People in Moray facing significant health issues are not being supported in the manner they should be because of problems with the Employment and Support Allowance (ESA).
Moray’s MP has said that he is seeing an increasing number of cases involving constituents facing increasing hardship and stress brought about by serious issues when trying to claim ESA.
“From start to finish the entire package of Westminster’s welfare cuts has been disastrously planned,” Angus Robertson MP said, adding: “These have failed utterly to prioritise the need to support people in their most vulnerable times.
“Now the news that Employment and Support Allowance sickness benefit could be drastically cut is deeply concerning.

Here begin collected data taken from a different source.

(** * SystemEval: verdict cascade, content hash, command executor,
      output parser and configuration validation

    A shallow embedding of the Python sources

    - [systemeval/core/evaluation.py]   (module [evaluation])
    - [systemeval/types.py]             (module [types])
    - [systemeval/environments/executor.py] (module [executor])
    - [systemeval/config.py]            (module [config])
    - [systemeval/environments/browser.py]  (module [browser])
    - [systemeval/environments/docker_compose.py] (module [docker_compose])
    - [systemeval/utils/commands.py]    (module [commands])
    - [systemeval/utils/retry.py]       (module [retry])

    and of the parts of the Python library that these sources call:
    [json.dumps] (module [json]), [hashlib.sha256] (module [hashlib]), the
    regular expressions of the output parser (module [re]), [int] and
    [float] (module [builtins]) and a few built-ins (module [py]).

    Conventions of the embedding.

    - A Python [str] is a Rocq [string]; a character stands for the code
      point of the same number, so the strings covered are those over the
      code points 0..255.
    - A Python [int] is a [Z].  A Python [float] that holds a time or a
      duration is an exact rational [Q]; rounding of IEEE doubles is not
      modelled.
    - A method that mutates [self] or raises is a function from the object
      to an [Outcome] and the object after the call.
    - Reading the clock, running a process and waiting on a child
      environment are inputs of the functions that perform them.  Module
      [subprocess] gives one such machine, on which a child process takes
      time; it is used to say what a timeout does.
    - A value of type [Any] whose text depends on the process, and the
      delay computed and slept between two attempts of a retried call, are
      inputs as well: the text of the value, and whether the pause ends or
      raises. *)

From Stdlib Require Import String Ascii List Bool ZArith NArith QArith.
From Stdlib Require Import DecimalString Lia.
Import ListNotations.

Set Warnings "-register-all".

Local Open Scope list_scope.
Local Open Scope string_scope.

(* ================================================================== *)
(** * Python built-ins used by the sources                             *)
(* ================================================================== *)

Module py.

(** The double quote character, code point 34. *)
Definition dq : ascii := "034"%char.

(** The line feed character, code point 10. *)
Definition nl : ascii := "010"%char.

(** [sep.join(parts)] *)
Fixpoint join (sep : string) (parts : list string) : string :=
  match parts with
  | [] => ""
  | [p] => p
  | p :: rest => p ++ sep ++ join sep rest
  end.

(** [l.append(x)] *)
Definition append {A : Type} (l : list A) (x : A) : list A := (l ++ [x])%list.

(** [all(ok(c) for c in s)] *)
Fixpoint all_chars (ok : ascii -> bool) (s : string) : bool :=
  match s with
  | EmptyString => true
  | String c rest => ok c && all_chars ok rest
  end.

(** [needle in hay] for two strings. *)
Definition contains (hay needle : string) : Prop :=
  exists before after, hay = before ++ needle ++ after.

(** [str(n)] for an [int]. *)
Definition str_of_int (n : Z) : string := NilZero.string_of_int (Z.to_int n).

(** The values a metric can hold ([Any] in the source).  For an [int], a
    [str], a [bool] and [None] the text that [str()] gives is a function of
    the value.  An object of any other kind is held as the text that
    [str()] gives for it in the process at hand: for a set of strings, say,
    that text changes with the hash seed of the process, so the same set
    is held as one text on one host and as another text on another. *)
Inductive value : Type :=
| Int (n : Z)
| Str (s : string)
| Bool (b : bool)
| None_
| Object (text : string).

“I have had to help constituents through my Moray Constituency Office who are clearly suffering significant illness and health problems that are a barrier to them working.
“No reasonable person believes that we should not be supporting people in their most vulnerable times, yet that is exactly what the UK Government appears to be considering.”
The MP added that UK ministers seem determined to put the sick and disabled on the front line when it comes to spending cuts, leaving too many wrongly assessed and waiting for too long before assessment decisions are reached.
He added: “All of us hope we will never have to claim ESA, but we want to know that if we do develop a serious illness or disability that prevents us from working, there will be a safety net.
“Cuts to the financial support available to sick and disabled people will simply increase the stress and worry they experience, increase pressures on unpaid family carers, and in the worst cases, push people into debt while they are trying to recover from a life-changing illness.
“The Westminster establishment has shown time and time again that it cannot be trusted on welfare.
“It’s time that welfare powers were transferred from Westminster to Scotland – to allow us to use the welfare state to build a fairer, more equal society, rather than to punish vulnerable people and the working poor.”